Indeed, the U.S. retail estimates published by the NPD Group last week have only tiny bits of good news hidden among all the gloom. Software, hardware, and accessories: all of these were down, year-over-year, and the the prospects for August are similarly grim.
Below we'll try to explain some of the currents underneath the turbulent surface of the top-line figures and point out some expectations for the coming weeks and months. The software segment, in particular, requires some of our attention as does the effect of hardware pricing for the four newest systems on the market today.
No segment of the retail video game market was spared in July 2011. Even the accessories segment, which had been positive for much of the year, showed an 8% decline in retail dollar sales over the figures from July 2010.
And here we must make a quick aside to point out that the NPD Group revised its total July 2010 figures slightly from the results reported in August of last year. The combined retail sales for console and handheld hardware, software, and accessories was revised upward from $846.4 million to $855.3 million, a difference of nearly $9 million. Such revisions regularly occur, and we let them pass without comment, but this adjustment seemed significant enough to warrant a bit of elaboration.
The $9 million increase came entirely from a revision of the accessories segment. That pushed the July 2010 results from -0.5% to +0.5% year-over-year (compared to 2009). A subtle change, to be sure, but without that revision to the 2010 figure the July 2011 accessory sales figure would have come in at only -1% instead of -8%.

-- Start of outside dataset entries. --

(** * SimpleMicroservices: the Student/Course CRUD service

    A shallow embedding of [main.py], [models/course.py] and
    [models/student.py], and the properties of the handlers, the partial
    update and the list filters.

    Conventions of the embedding.
    - Python [str] is [string]; [str.lower] and the regular expression
      classes are modelled on the ASCII range (bytes outside [A-Z] are left
      alone by [lower], and only [0-9] counts as a digit).
    - [uuid4()] and [datetime.utcnow()] are the two inputs the environment
      hands to a handler: every handler that calls them takes the fresh
      identifier and the current time as arguments.
    - The module globals [students] and [courses] are insertion-ordered
      dictionaries ([odict]); a handler is a function from the state of the
      two dictionaries to an outcome and the next state.
    - The dictionaries that [model_dump] builds and that a model constructor
      receives as keyword arguments are [gmap string _]. *)

From Stdlib Require Import ZArith NArith String Ascii List Bool Lia.
From stdpp Require Import base option gmap strings list fin_maps.
Import ListNotations.

Local Open Scope string_scope.
Local Open Scope Z_scope.

(** ** Python strings *)

Module pystr.

(** [c.lower()] for one ASCII character. *)
Definition lower_char (c : ascii) : ascii :=
  let n := N_of_ascii c in
  if ((65 <=? n) && (n <=? 90))%N then ascii_of_N (n + 32) else c.

(** [s.lower()] *)
Fixpoint lower (s : string) : string :=
  match s with
  | EmptyString => EmptyString
  | String c s' => String (lower_char c) (lower s')
  end.

(** [s.startswith(p)] *)
Fixpoint startswith (p s : string) : bool :=
  match p, s with
  | EmptyString, _ => true
  | String _ _, EmptyString => false
  | String a p', String b s' => if ascii_dec a b then startswith p' s' else false
  end.

(** [needle in hay] *)
Fixpoint contains (needle hay : string) : bool :=
  startswith needle hay ||
  match hay with
  | EmptyString => false
  | String _ hay' => contains needle hay'
  end.

(** [a == b] on two strings *)
Definition eqb (a b : string) : bool := bool_decide (a = b).

(** [format(n, "0<w>d")] for [n < 10^w]: the [w] low decimal digits. *)
Fixpoint zfill (w : nat) (n : N) (acc : string) : string :=
  match w with
  | O => acc
  | S w' => zfill w' (n / 10)%N (String (ascii_of_N (48 + n mod 10)) acc)
  end.

End pystr.

(** ** Scalars of the standard library *)

(** [uuid.UUID]: a 128-bit number. *)
Definition UUID := N.

(** [datetime.datetime]: microseconds on the UTC time line. *)
Definition datetime := Z.

(** [datetime.date] *)
Record date := mkdate { year : N; month : N; day : N }.

#[global] Instance date_eq_dec : EqDecision date.
Proof. solve_decision. Defined.

(** [str(d)], that is [d.isoformat()]: [YYYY-MM-DD]. *)
Definition date_str (d : date) : string :=
  pystr.zfill 4 (year d) ("-" ++ pystr.zfill 2 (month d) ("-" ++ pystr.zfill 2 (day d) "")).

(** [str(x)] for [x : Optional[date]]: [str(None)] is ["None"]. *)
Definition opt_date_str (x : option date) : string :=
  match x with
  | Some d => date_str d
  | None => "None"
  end.

(** Values that occur in the dictionaries of [model_dump]: the scalars, and
    for [Student.courses] a list of dumped courses. *)
Inductive scalar :=
| SNone
| SStr (s : string)
| SInt (z : Z)
| SUUID (u : UUID)
| SDatetime (t : datetime)
| SDate (d : date).

(** [a == b] on two scalars *)
#[global] Instance scalar_eq_dec : EqDecision scalar.
Proof. solve_decision. Defined.

Inductive value :=
| Atom (x : scalar)
| DictList (l : list (gmap string scalar)).

Definition of_opt {A} (f : A -> scalar) (x : option A) : scalar :=
  match x with
  | Some a => f a
  | None => SNone
  end.

(** ** Exceptions and outcomes *)

Inductive exn :=
| HTTPException (status_code : Z) (detail : string)
| TypeError
| NameError
| AttributeError
| KeyError
| ValidationError.

Inductive outcome (A : Type) :=
| Return (a : A)
| Raise (e : exn).
Arguments Return {A} a.
Arguments Raise {A} e.

Definition bind {A B} (m : outcome A) (f : A -> outcome B) : outcome B :=
  match m with
  | Return a => f a
  | Raise e => Raise e
  end.

(** A list comprehension [[x for x in l if p(x)]] whose condition may raise:
    the elements are visited in order and the first exception ends it. *)
Fixpoint comprehension {A} (p : A -> outcome bool) (l : list A) : outcome (list A) :=
  match l with
  | [] => Return []
  | x :: l' =>
      match p x with
      | Raise e => Raise e
      | Return b =>
          match comprehension p l' with
          | Raise e => Raise e
          | Return r => Return (if b then x :: r else r)
          end
      end
  end.

(** ** Insertion-ordered dictionaries *)

Section odict.
Context {K V : Type} `{EqDecision K}.

Definition odict := list (K * V).

(** [d.get(k)]; [k in d] is [is_Some] of it. *)
Fixpoint oget (k : K) (d : odict) : option V :=
  match d with
  | [] => None
  | (k', v) :: d' => if decide (k' = k) then Some v else oget k d'
  end.

Definition omem (k : K) (d : odict) : bool :=
  match oget k d with Some _ => true | None => false end.

(** [d[k] = v]: an existing key keeps its position, a new one goes last. *)
Fixpoint oset (k : K) (v : V) (d : odict) : odict :=
  match d with
  | [] => [(k, v)]
  | (k', v') :: d' =>
      if decide (k' = k) then (k, v) :: d' else (k', v') :: oset k v d'
  end.

(** [del d[k]] *)
Fixpoint odel (k : K) (d : odict) : odict :=
  match d with
  | [] => []
  | (k', v') :: d' =>
      if decide (k' = k) then odel k d' else (k', v') :: odel k d'
  end.

(** [list(d.values())] *)
Definition ovalues (d : odict) : list V := map snd d.

Definition okeys (d : odict) : list K := map fst d.
End odict.
Arguments odict : clear implicits.

(** ** Reading keyword arguments

    A model constructor called with keyword arguments validates each
    field from the keyword dictionary. The dictionaries built here come
    from [model_dump], so a field holds a value of its declared type or
    [None]; a value of another type is a validation error (the coercions
    that pydantic would try on it are never reached). [None] of the result
    is [ValidationError]. *)

Section kwargs.
Context {Val : Type} (atom : Val -> option scalar).

Definition field (d : gmap string Val) (k : string) : option scalar :=
  d !! k ≫= atom.

(** a required [str] field *)
Definition req_str (d : gmap string Val) (k : string) : option string :=
  match field d k with Some (SStr s) => Some s | _ => None end.

(** a required [int] field *)
Definition req_int (d : gmap string Val) (k : string) : option Z :=
  match field d k with Some (SInt z) => Some z | _ => None end.

(** a required [UUID] field *)
Definition req_uuid (d : gmap string Val) (k : string) : option UUID :=
  match field d k with Some (SUUID u) => Some u | _ => None end.

(** a required [datetime] field *)
Definition req_datetime (d : gmap string Val) (k : string) : option datetime :=
  match field d k with Some (SDatetime t) => Some t | _ => None end.

(** [Optional[str]] with default [None] *)
Definition opt_str (d : gmap string Val) (k : string) : option (option string) :=
  match d !! k with
  | None => Some None
  | Some v =>
      match atom v with
      | Some SNone => Some None
      | Some (SStr s) => Some (Some s)
      | _ => None
      end
  end.

(** [Optional[int]] with default [None] *)
Definition opt_int (d : gmap string Val) (k : string) : option (option Z) :=
  match d !! k with
  | None => Some None
  | Some v =>
      match atom v with
      | Some SNone => Some None
      | Some (SInt z) => Some (Some z)
      | _ => None
      end
  end.

(** [Optional[date]] with default [None] *)
Definition opt_date (d : gmap string Val) (k : string) : option (option date) :=
  match d !! k with
  | None => Some None
  | Some v =>
      match atom v with
      | Some SNone => Some None
      | Some (SDate x) => Some (Some x)
      | _ => None
      end
  end.
End kwargs.

(** [d.update(other)] on keyword dictionaries: the keys of [other] win. *)
Definition dict_update {Val} (d other : gmap string Val) : gmap string Val :=
  other ∪ d.

(** One entry of [model_dump(exclude_unset=True)]: present only when the
    field was set. *)
Definition dump_set {Val} (k : string) (x : option Val) (d : gmap string Val) : gmap string Val :=
  match x with
  | Some v => <[k := v]> d
  | None => d
  end.

(** ** models/course.py *)

Module course.

Record CourseBase := {
  department_code : string;
  course_code : string;
  title : string;
  instructor : string;
  days : string;
  start_time : string;
  end_time : string;
  location : string;
  size : Z;
  credit : Z;
  section : option string;
  enrollment : option Z
}.

(** [CourseCreate(CourseBase)] adds no field. *)
Definition CourseCreate := CourseBase.

(** [CourseUpdate]: every field is [Optional] with default [None]. The outer
    option says whether the field was set in the payload
    ([model_fields_set]), the inner one is the value, [None] for an explicit
    null. *)
Record CourseUpdate := {
  u_department_code : option (option string);
  u_course_code : option (option string);
  u_title : option (option string);
  u_instructor : option (option string);
  u_days : option (option string);
  u_start_time : option (option string);
  u_end_time : option (option string);
  u_location : option (option string);
  u_size : option (option Z);
  u_credit : option (option Z);
  u_section : option (option string);
  u_enrollment : option (option Z)
}.

(** [CourseRead(CourseBase)] adds [id], [created_at] and [updated_at]. *)
Record CourseRead := {
  base :> CourseBase;
  id : UUID;
  created_at : datetime;
  updated_at : datetime
}.

(** [c.model_dump()] for a [CourseBase] (and so a [CourseCreate]). *)
Definition CourseBase_model_dump (c : CourseBase) : gmap string scalar :=
  <["department_code" := SStr (department_code c)]>
  (<["course_code" := SStr (course_code c)]>
  (<["title" := SStr (title c)]>
  (<["instructor" := SStr (instructor c)]>
  (<["days" := SStr (days c)]>
  (<["start_time" := SStr (start_time c)]>
  (<["end_time" := SStr (end_time c)]>
  (<["location" := SStr (location c)]>
  (<["size" := SInt (size c)]>
  (<["credit" := SInt (credit c)]>
  (<["section" := of_opt SStr (section c)]>
  (<["enrollment" := of_opt SInt (enrollment c)]> ∅))))))))))).

(** [c.model_dump()] for a [CourseRead]. *)
Definition CourseRead_model_dump (c : CourseRead) : gmap string scalar :=
  <["id" := SUUID (id c)]>
  (<["created_at" := SDatetime (created_at c)]>
  (<["updated_at" := SDatetime (updated_at c)]>
  (CourseBase_model_dump c))).

(** [u.model_dump(exclude_unset=True)] *)
Definition CourseUpdate_model_dump_exclude_unset (u : CourseUpdate) : gmap string scalar :=
  dump_set "department_code" (of_opt SStr <$> u_department_code u)
  (dump_set "course_code" (of_opt SStr <$> u_course_code u)
  (dump_set "title" (of_opt SStr <$> u_title u)
  (dump_set "instructor" (of_opt SStr <$> u_instructor u)
  (dump_set "days" (of_opt SStr <$> u_days u)
  (dump_set "start_time" (of_opt SStr <$> u_start_time u)
  (dump_set "end_time" (of_opt SStr <$> u_end_time u)
  (dump_set "location" (of_opt SStr <$> u_location u)
  (dump_set "size" (of_opt SInt <$> u_size u)
  (dump_set "credit" (of_opt SInt <$> u_credit u)
  (dump_set "section" (of_opt SStr <$> u_section u)
  (dump_set "enrollment" (of_opt SInt <$> u_enrollment u) ∅))))))))))).

(** [CourseBase] built from keyword arguments [d]: the validation of the twelve declared fields. *)
Definition CourseBase_init {Val} (atom : Val -> option scalar) (d : gmap string Val) : option CourseBase :=
  dc ← req_str atom d "department_code";
  cc ← req_str atom d "course_code";
  ti ← req_str atom d "title";
  ins ← req_str atom d "instructor";
  da ← req_str atom d "days";
  st ← req_str atom d "start_time";
  en ← req_str atom d "end_time";
  lo ← req_str atom d "location";
  sz ← req_int atom d "size";
  cr ← req_int atom d "credit";
  se ← opt_str atom d "section";
  enr ← opt_int atom d "enrollment";
  Some {| department_code := dc; course_code := cc; title := ti;
          instructor := ins; days := da; start_time := st; end_time := en;
          location := lo; size := sz; credit := cr; section := se;
          enrollment := enr |}.
(** * Docker task and debug-configuration resolution (vscode-docker)

    A shallow embedding of
      - src/tasks/TaskHelper.ts
      - src/tasks/DockerBuildTaskProvider.ts, src/tasks/DockerRunTaskProvider.ts
      - src/debugging/DockerDebugConfigurationProvider.ts
    followed by the properties established about them.

    Conventions.  An optional property [p?: T] of a TypeScript interface is a
    field of type [option T], [None] standing for [undefined].  Strings are
    [string]; an object used as a string-keyed dictionary is an association
    list in insertion order, the order in which JavaScript enumerates it.
    [async] functions are run to completion: an [await] is sequencing. *)

From stdpp Require Import base option list strings pretty.
From Stdlib Require Import Ascii NArith Lia.

Local Open Scope string_scope.
Local Open Scope list_scope.

(** ** JavaScript values *)

(** Truthiness of a [string | undefined]: [undefined] and the empty string
    are falsy. *)
Definition truthy (v : option string) : bool :=
  match v with
  | Some s => negb (String.eqb s "")
  | None => false
  end.

(** The string behind a truthy [string | undefined]. *)
Definition truthyValue (v : option string) : option string :=
  match v with
  | Some s => if String.eqb s "" then None else Some s
  | None => None
  end.

(** Truthiness of a [boolean | undefined]. *)
Definition truthyBool (v : option bool) : bool :=
  match v with
  | Some b => b
  | None => false
  end.

(** [a || b] where [a : string | undefined] and [b : string]. *)
Definition orElse (a : option string) (b : string) : string :=
  match a with
  | Some s => if String.eqb s "" then b else s
  | None => b
  end.

(** [a && a.p] where [a] is an object or [undefined] and [p] an optional
    property: [undefined] as soon as [a] is. *)
Definition andThen {A B : Type} (a : option A) (p : A -> option B) : option B :=
  match a with
  | Some x => p x
  | None => None
  end.

(** [v === undefined] *)
Definition isUndefined {A : Type} (v : option A) : bool :=
  match v with
  | Some _ => false
  | None => true
  end.

(** [a === b] on [string | undefined]. *)
Definition strictEq (a b : option string) : bool :=
  match a, b with
  | Some x, Some y => String.eqb x y
  | None, None => true
  | _, _ => false
  end.

(** Outcome of a call that may [throw]. *)
Inductive Error := mkError (message : string).

Inductive Outcome (A : Type) :=
  | Ok (value : A)
  | Throw (e : Error).
Arguments Ok {A} value.
Arguments Throw {A} e.

(** Outcome of a recursive call run with a bound on the recursion depth:
    [OutOfFuel] says the bound was reached before the call returned. *)
Inductive Fuelled (A : Type) :=
  | Returned (value : A)
  | OutOfFuel.
Arguments Returned {A} value.
Arguments OutOfFuel {A}.

(** ** Data model *)

(** Modelled from the spec: the nested runtime-specific options bags
    (NetCoreTaskOptions, NodeTaskBuildOptions, NodeTaskRunOptions,
    NetCoreDebugOptions, NodeDebugOptions) are declared in files that are not
    part of the sources.  The code below only tests their presence and hands
    them to the platform helpers; their content is kept as uninterpreted
    key/value data. *)
Inductive OptionsBag := mkOptionsBag (properties : list (string * string)).

(** [WorkspaceFolder] of the host, identified by its name. *)
Definition WorkspaceFolder := string.

(** [DockerPlatform] of DockerPlatformHelper: ['netCore' | 'node']. *)
Inductive DockerPlatform := PlatformNetCore | PlatformNode.

(** [DebugPlatform = 'netCore' | 'node' | 'unknown']. *)
Inductive DebugPlatform := NetCore | Node | Unknown.

#[global] Instance DebugPlatform_eq_dec : EqDecision DebugPlatform.
Proof. solve_decision. Defined.

(** The image tags ['dev' | 'latest']. *)
Inductive ImageTag := dev | latest.

Module BuildOptions.
(** [interface DockerBuildOptions] *)
Record DockerBuildOptions := {
  args : option (list (string * string));
  context : option string;
  dockerfile : option string;
  labels : option (list (string * string));
  tag : option string;
  target : option string;
  pull : option bool
}.

(** The object literal [{}]. *)
Definition empty : DockerBuildOptions :=
  {| args := None; context := None; dockerfile := None; labels := None;
     tag := None; target := None; pull := None |}.
End BuildOptions.
Abbreviation DockerBuildOptions := BuildOptions.DockerBuildOptions.

Module RunOptions.
(** [interface DockerContainerExtraHost] *)
Record DockerContainerExtraHost := {
  hostname : string;
  ip : string
}.

Inductive Protocol := tcp | udp.

(** [interface DockerContainerPort]; port numbers are naturals. *)
Record DockerContainerPort := {
  hostPort : option N;
  containerPort : N;
  protocol : option Protocol
}.

Inductive Permissions := ro | rw.

(** [interface DockerContainerVolume] *)
Record DockerContainerVolume := {
  localPath : string;
  containerPath : string;
  permissions : option Permissions
}.

(** [command?: string | ShellQuotedString[]]; a token is kept as its
    value. *)
Inductive Command :=
  | CommandString (s : string)
  | CommandTokens (tokens : list string).

(** [interface DockerRunOptions] *)
Record DockerRunOptions := {
  command : option Command;
  containerName : option string;
  entrypoint : option string;
  env : option (list (string * string));
  envFiles : option (list string);
  extraHosts : option (list DockerContainerExtraHost);
  image : option string;
  labels : option (list (string * string));
  network : option string;
  networkAlias : option string;
  os : option string;
  ports : option (list DockerContainerPort);
  portsPublishAll : option bool;
  volumes : option (list DockerContainerVolume)
}.

(** The object literal [{}]. *)
Definition empty : DockerRunOptions :=
  {| command := None; containerName := None; entrypoint := None;
     env := None; envFiles := None; extraHosts := None; image := None;
     labels := None; network := None; networkAlias := None; os := None;
     ports := None; portsPublishAll := None; volumes := None |}.
End RunOptions.
Abbreviation DockerRunOptions := RunOptions.DockerRunOptions.

(** [dependsOn] of a task: an array of labels, or an object carrying a
    [type]. *)
Inductive DependsOn :=
  | DependsOnLabels (labels : list string)
  | DependsOnType (type : option string).

Module TaskDef.
(** A task definition as stored in the [tasks] configuration:
    [TaskDefinitionBase] together with the properties that
    [DockerBuildTaskDefinition] and [DockerRunTaskDefinition] add to it. *)
Record TaskDefinitionBase := {
  type : option string;
  label : option string;
  dependsOn : option DependsOn;
  dockerBuild : option DockerBuildOptions;
  dockerRun : option DockerRunOptions;
  netCore : option OptionsBag;
  node : option OptionsBag;
  platform : option DockerPlatform
}.
End TaskDef.
Abbreviation TaskDefinitionBase := TaskDef.TaskDefinitionBase.
Abbreviation DockerBuildTaskDefinition := TaskDef.TaskDefinitionBase (only parsing).
Abbreviation DockerRunTaskDefinition := TaskDef.TaskDefinitionBase (only parsing).
Lemma cron_part_marks_a_progression_witness :
  (exists result',
      scheduler.parsePart "*/15" 0 59 (replicate 60 false) = Done result'
      /\ length result' = 60)
  /\ scheduler.parsePart "5/9223372036854775807" 0 59 (replicate 60 false) = Panicked.
Proof.
  split.
  - destruct (cron_part_marks_a_progression "*/15" 0 59 (replicate 60 false) 0 59 15)
      as [H _].
    + lia.
    + vm_compute. discriminate.
    + reflexivity.
    + exists "*". repeat split; try (vm_compute; reflexivity); lia.
    + destruct H as (result' & H1 & H2 & _); [vm_compute; discriminate|].
      exists result'. split; [exact H1 | exact H2].
  - destruct (cron_part_marks_a_progression "5/9223372036854775807" 0 59
                (replicate 60 false) 5 5 9223372036854775807) as [_ H].
    + lia.
    + vm_compute. discriminate.
    + reflexivity.
    + exists "5". repeat split; try (vm_compute; reflexivity); lia.
    + apply H. vm_compute. reflexivity.
Defined.

Lemma cron_matches_what_the_fields_name_witness :
  exists c,
    scheduler.ParseCron "0 9 * * 1-5" = Done c
    /\ (scheduler.Matches c mon9 = true
        <-> names "0" 0 59 (Z.of_nat (scheduler.t_Minute mon9))
            /\ names "9" 0 23 (Z.of_nat (scheduler.t_Hour mon9))
            /\ names "*" 1 31 (Z.of_nat (scheduler.t_Day mon9))
            /\ names "*" 1 12 (Z.of_nat (scheduler.t_Month mon9))
            /\ (names "1-5" 0 7 (Z.of_nat (scheduler.t_Weekday mon9))
                \/ scheduler.t_Weekday mon9 = 0 /\ names "1-5" 0 7 7)).
Proof.
  eexists. split; [vm_compute; reflexivity|].
  apply (cron_matches_what_the_fields_name "0 9 * * 1-5" _ "0" "9" "*" "*" "1-5" mon9).
  - vm_compute. reflexivity.
  - vm_compute. reflexivity.
  - simpl. lia.
  - simpl. lia.
  - simpl. lia.
  - simpl. lia.
  - simpl. lia.
Defined.

Lemma bootstrap_overshoots_by_a_constant_witness :
  exists text,
    bootstrap.loadBootstrapFiles two_files (builder 100 12) = Done text
    /\ (Z.of_nat (String.length text) <= 125)%Z.
Proof.
  destruct (bootstrap_overshoots_by_a_constant two_files (builder 100 12))
    as (text & H1 & _ & H2).
  - simpl. lia.
  - exists text. split; [exact H1 | exact H2].
Defined.

Lemma negative_file_cap_panics_witness :
  bootstrap.loadBootstrapFiles two_files (builder (-1) 10) = Panicked.
Proof.
  apply (negative_file_cap_panics two_files (builder (-1) 10) "SOUL.md").
  - simpl. lia.
  - simpl. lia.
  - apply list_elem_of_further, list_elem_of_here.
  - vm_compute. discriminate.
Defined.

End more_witnesses.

The hardware segment was particularly strongly affected by the downturn in July, with an estimated 25% drop in hardware unit sales compounded by a 6% drop in average selling prices for that hardware. The result was a staggering 29% drop in hardware revenue.
Software also saw a decline in both unit sales and prices. The average price for software in July 2011 fell below $34, the lowest we have seen in the years for which we have records. The nearest comparable month we know is April 2009, when the ASP for software was again around $34. However, in that month nearly 15 million units of software were sold, while the total in July 2011 actually appears to have fallen below 10 million.
The key revenue estimates published by the NPD Group are gathered below for ease of reference.
The NPD Group highlights to the media that the data above represent retail revenue figures, and that there are separate estimates for video game content sold through other means. They are providing quarterly estimates of those extra-retail sales, including mobile games, downloadable content, and casual games, along with other segments. Our latest analysis of the full market figures released by the NPD Group was given in last month's overview.
These extra-retail sales are becoming more important, and analyst Anita Frazier of the NPD Group commented that “growth in these areas, combined with a flat to modest decline in new physical sales should result in 2011 showing growth over 2010.”
We remain dubious on both counts, but are willing to be convinced. Retail sales for video games were down in July of this year, a month in which preliminary estimates by the U.S. government appear to show growth in general retail sales (but not video games). Moreover, we are waiting for more publishers and platform holders (including players like Facebook and Google) to show confidence in the NPD Group's estimates for the extra-retail segments before assigning them the same respect we have for the retail estimates.
For his part, Wedbush analyst Michael Pachter believes that “overall sales are up this year,” adding that downloadable content “is becoming big business.” Publishers like EA and Activision are increasingly focusing on using such means to increase the profit margin they can realize from a single sale at retail.